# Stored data
--- --- ---

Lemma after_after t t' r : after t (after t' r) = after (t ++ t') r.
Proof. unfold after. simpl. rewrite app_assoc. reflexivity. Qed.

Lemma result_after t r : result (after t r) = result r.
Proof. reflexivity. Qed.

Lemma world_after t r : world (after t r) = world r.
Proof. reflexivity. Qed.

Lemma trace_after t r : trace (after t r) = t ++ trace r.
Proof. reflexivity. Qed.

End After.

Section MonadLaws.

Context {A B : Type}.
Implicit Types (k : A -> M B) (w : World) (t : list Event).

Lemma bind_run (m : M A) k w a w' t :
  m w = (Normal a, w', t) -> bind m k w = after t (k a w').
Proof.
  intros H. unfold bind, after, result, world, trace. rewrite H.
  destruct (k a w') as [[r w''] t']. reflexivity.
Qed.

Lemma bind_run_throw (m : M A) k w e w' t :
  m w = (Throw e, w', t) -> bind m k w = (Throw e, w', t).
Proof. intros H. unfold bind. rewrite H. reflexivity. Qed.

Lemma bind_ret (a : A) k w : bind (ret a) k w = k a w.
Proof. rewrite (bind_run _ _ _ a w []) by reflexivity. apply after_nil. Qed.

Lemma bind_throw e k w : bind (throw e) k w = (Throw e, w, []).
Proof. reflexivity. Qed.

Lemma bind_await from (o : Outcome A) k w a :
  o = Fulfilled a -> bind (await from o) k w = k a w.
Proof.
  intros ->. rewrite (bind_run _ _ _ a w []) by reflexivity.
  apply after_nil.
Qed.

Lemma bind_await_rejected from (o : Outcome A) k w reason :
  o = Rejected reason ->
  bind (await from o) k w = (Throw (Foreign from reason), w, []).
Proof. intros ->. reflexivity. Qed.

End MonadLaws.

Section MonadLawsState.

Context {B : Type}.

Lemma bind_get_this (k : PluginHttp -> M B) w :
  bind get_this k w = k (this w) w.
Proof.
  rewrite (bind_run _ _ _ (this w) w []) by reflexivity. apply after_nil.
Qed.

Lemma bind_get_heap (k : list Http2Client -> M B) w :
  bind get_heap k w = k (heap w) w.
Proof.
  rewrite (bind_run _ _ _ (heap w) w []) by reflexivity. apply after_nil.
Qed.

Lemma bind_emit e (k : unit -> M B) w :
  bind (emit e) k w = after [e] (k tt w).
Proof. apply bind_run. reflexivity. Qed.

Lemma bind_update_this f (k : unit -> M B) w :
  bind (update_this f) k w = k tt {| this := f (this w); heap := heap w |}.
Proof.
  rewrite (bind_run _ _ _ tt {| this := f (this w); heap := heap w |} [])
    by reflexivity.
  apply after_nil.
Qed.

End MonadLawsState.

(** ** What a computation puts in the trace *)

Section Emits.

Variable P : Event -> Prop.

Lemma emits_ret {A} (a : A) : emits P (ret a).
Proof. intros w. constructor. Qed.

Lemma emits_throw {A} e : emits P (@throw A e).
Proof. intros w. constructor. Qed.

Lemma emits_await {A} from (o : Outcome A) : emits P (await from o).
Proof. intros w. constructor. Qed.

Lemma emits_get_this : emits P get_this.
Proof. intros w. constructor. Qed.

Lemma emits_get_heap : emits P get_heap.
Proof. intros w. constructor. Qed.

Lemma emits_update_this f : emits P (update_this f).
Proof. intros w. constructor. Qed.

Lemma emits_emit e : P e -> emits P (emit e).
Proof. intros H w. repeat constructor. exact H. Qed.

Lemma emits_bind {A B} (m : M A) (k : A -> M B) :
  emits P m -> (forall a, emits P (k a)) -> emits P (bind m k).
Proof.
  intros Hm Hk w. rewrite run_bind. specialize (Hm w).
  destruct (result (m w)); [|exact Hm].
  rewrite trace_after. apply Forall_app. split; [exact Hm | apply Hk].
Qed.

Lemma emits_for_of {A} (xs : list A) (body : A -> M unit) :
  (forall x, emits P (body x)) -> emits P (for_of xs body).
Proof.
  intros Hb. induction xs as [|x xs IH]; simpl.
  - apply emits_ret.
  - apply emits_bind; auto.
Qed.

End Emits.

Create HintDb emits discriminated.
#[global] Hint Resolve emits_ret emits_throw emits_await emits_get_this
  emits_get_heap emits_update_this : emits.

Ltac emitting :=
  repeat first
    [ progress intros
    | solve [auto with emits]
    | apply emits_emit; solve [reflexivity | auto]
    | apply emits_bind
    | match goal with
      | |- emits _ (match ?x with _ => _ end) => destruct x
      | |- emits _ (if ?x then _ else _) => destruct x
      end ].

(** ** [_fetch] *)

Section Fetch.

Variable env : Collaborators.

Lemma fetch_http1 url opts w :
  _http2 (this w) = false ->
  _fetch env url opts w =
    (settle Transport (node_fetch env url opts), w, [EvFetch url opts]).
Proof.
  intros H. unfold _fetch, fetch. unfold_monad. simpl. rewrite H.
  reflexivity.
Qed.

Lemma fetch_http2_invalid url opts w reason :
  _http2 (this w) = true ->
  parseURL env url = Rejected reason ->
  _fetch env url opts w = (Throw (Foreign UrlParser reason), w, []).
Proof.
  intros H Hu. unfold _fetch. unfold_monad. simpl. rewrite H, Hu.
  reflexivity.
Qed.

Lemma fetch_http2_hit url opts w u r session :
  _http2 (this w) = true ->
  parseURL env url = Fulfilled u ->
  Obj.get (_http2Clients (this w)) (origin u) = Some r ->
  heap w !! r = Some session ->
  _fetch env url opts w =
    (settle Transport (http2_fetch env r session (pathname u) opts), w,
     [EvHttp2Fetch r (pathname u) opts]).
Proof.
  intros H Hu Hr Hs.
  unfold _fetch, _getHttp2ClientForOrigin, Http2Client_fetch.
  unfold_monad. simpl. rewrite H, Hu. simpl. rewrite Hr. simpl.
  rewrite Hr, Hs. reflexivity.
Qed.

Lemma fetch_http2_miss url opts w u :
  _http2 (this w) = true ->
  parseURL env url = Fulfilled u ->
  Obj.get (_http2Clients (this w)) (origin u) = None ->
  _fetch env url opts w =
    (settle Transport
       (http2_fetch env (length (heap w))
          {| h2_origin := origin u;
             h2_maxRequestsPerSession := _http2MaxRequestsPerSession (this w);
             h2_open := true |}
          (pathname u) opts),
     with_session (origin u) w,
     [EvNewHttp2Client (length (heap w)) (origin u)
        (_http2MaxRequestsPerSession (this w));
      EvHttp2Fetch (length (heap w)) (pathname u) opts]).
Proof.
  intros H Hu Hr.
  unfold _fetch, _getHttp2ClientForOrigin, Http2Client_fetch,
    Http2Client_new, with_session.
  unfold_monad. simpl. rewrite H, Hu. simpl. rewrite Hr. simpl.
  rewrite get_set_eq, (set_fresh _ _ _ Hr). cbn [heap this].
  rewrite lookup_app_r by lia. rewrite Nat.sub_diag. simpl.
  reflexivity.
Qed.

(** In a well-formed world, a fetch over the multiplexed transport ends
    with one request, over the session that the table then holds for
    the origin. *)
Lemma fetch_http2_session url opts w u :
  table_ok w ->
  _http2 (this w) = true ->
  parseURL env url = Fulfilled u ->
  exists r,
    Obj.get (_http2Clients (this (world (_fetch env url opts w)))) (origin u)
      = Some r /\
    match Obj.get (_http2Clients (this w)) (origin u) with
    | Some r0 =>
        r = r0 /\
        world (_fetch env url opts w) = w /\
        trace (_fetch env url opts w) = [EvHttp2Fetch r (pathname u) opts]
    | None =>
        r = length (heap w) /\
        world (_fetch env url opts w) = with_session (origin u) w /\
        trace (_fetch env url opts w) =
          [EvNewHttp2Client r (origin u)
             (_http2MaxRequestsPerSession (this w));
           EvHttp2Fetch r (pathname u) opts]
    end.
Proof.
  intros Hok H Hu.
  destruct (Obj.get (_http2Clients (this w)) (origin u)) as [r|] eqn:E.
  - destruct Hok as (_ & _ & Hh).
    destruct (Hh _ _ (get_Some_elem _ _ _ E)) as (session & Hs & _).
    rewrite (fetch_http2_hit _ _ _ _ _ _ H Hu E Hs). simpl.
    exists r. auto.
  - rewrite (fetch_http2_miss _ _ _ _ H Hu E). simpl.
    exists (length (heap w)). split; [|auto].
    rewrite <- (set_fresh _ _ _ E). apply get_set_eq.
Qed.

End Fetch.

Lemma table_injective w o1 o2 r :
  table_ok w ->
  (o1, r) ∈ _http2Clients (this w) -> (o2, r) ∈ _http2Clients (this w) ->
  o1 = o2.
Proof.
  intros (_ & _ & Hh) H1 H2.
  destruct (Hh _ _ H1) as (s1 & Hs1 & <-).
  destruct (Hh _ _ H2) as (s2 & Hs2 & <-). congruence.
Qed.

--- --- ---

# HOW TO COMPLETE THIS TASK
The required answer is the run of lines above, starting at the line with "rewrite get_set_eq, (set_fresh" and ending at the line with "world (_fetch env url opts w) = with_session", reproduced exactly with both ends.

# RESPONSE TO THE EXERCISE
  rewrite get_set_eq, (set_fresh _ _ _ Hr). cbn [heap this].
  rewrite lookup_app_r by lia. rewrite Nat.sub_diag. simpl.
  reflexivity.
Qed.

(** In a well-formed world, a fetch over the multiplexed transport ends
    with one request, over the session that the table then holds for
    the origin. *)
Lemma fetch_http2_session url opts w u :
  table_ok w ->
  _http2 (this w) = true ->
  parseURL env url = Fulfilled u ->
  exists r,
    Obj.get (_http2Clients (this (world (_fetch env url opts w)))) (origin u)
      = Some r /\
    match Obj.get (_http2Clients (this w)) (origin u) with
    | Some r0 =>
        r = r0 /\
        world (_fetch env url opts w) = w /\
        trace (_fetch env url opts w) = [EvHttp2Fetch r (pathname u) opts]
    | None =>
        r = length (heap w) /\
        world (_fetch env url opts w) = with_session (origin u) w /\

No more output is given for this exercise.